- **DATA SUPPLIED**:

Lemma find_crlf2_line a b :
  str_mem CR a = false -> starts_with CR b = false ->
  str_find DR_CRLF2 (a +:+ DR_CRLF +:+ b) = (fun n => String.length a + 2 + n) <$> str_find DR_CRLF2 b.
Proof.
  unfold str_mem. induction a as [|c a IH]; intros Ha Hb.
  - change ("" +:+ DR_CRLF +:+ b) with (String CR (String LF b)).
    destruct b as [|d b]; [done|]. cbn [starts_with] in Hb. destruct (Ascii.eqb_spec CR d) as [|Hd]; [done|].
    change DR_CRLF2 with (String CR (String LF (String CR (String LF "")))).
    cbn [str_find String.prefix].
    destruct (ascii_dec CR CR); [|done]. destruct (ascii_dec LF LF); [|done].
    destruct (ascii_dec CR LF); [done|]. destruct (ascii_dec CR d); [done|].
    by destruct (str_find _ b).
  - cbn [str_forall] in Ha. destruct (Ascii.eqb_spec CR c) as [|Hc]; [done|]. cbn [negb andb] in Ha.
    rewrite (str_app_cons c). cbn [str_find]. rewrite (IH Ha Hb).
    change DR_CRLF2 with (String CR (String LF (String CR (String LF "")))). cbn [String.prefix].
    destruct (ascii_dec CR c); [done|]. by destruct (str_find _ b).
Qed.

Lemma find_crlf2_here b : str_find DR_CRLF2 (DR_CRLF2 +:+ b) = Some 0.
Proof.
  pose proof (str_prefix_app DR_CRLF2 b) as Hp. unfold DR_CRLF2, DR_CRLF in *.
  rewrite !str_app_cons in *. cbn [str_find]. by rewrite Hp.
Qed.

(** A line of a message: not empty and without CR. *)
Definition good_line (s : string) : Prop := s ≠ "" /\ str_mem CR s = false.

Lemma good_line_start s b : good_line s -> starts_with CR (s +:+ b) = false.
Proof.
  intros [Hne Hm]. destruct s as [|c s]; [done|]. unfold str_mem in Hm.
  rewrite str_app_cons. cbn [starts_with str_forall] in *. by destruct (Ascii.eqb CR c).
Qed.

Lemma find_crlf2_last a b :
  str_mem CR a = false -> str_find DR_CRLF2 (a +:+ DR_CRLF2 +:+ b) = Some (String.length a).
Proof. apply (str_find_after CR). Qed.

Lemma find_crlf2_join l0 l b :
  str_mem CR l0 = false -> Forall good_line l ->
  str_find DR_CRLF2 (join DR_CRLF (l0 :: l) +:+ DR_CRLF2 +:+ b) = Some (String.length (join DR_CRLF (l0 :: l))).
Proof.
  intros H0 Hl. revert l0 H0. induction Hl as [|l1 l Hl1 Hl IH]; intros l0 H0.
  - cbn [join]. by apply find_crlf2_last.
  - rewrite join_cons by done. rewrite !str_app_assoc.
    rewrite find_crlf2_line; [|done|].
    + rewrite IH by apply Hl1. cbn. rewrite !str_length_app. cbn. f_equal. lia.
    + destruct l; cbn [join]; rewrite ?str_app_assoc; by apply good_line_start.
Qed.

...

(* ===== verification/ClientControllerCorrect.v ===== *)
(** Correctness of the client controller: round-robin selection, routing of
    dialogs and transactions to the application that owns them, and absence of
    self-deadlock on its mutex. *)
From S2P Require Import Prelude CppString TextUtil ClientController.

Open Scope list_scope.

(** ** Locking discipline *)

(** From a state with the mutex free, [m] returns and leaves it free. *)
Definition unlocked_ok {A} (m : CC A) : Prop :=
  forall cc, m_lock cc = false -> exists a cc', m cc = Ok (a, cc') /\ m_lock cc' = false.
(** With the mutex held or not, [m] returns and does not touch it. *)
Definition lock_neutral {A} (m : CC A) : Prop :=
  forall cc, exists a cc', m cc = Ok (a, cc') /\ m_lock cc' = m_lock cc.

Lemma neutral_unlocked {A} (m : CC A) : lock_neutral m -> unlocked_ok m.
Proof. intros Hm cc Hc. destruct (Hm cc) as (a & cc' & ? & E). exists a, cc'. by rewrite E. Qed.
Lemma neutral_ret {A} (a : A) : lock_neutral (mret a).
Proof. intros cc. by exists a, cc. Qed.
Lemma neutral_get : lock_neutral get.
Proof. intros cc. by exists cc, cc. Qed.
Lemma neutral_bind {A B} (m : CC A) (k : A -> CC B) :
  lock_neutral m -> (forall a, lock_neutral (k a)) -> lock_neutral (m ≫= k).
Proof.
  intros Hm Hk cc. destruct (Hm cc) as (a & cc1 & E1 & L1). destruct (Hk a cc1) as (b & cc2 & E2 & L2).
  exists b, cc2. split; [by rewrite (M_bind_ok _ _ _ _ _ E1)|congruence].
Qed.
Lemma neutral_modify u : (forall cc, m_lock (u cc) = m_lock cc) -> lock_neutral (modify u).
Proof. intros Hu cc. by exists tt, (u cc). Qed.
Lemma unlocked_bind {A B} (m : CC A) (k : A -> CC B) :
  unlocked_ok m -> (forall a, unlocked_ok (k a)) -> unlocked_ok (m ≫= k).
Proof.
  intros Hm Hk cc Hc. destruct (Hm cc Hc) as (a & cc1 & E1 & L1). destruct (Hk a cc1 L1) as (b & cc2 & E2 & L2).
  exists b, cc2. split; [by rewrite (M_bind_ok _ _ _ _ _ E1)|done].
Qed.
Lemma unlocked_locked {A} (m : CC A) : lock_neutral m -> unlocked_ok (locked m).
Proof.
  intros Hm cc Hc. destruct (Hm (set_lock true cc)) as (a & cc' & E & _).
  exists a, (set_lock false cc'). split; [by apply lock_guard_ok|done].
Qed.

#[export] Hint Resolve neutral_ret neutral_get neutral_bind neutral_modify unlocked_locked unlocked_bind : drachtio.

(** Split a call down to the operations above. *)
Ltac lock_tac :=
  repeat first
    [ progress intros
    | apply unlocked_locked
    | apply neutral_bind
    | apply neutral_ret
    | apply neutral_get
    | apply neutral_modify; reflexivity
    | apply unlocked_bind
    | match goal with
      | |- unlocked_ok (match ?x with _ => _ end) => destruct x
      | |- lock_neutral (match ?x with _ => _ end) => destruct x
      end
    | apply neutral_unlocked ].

- **WHAT TO WORK ON**:
Everything above from the line containing "- cbn [join]. by apply find_crlf2_last." down to the line containing "cbn. f_equal. lia." is to be transcribed exactly, with both of those lines included and nothing else added.

- **ANSWER TO THE EXERCISE**:
  - cbn [join]. by apply find_crlf2_last.
  - rewrite join_cons by done. rewrite !str_app_assoc.
    rewrite find_crlf2_line; [|done|].
    + rewrite IH by apply Hl1. cbn. rewrite !str_length_app. cbn. f_equal. lia.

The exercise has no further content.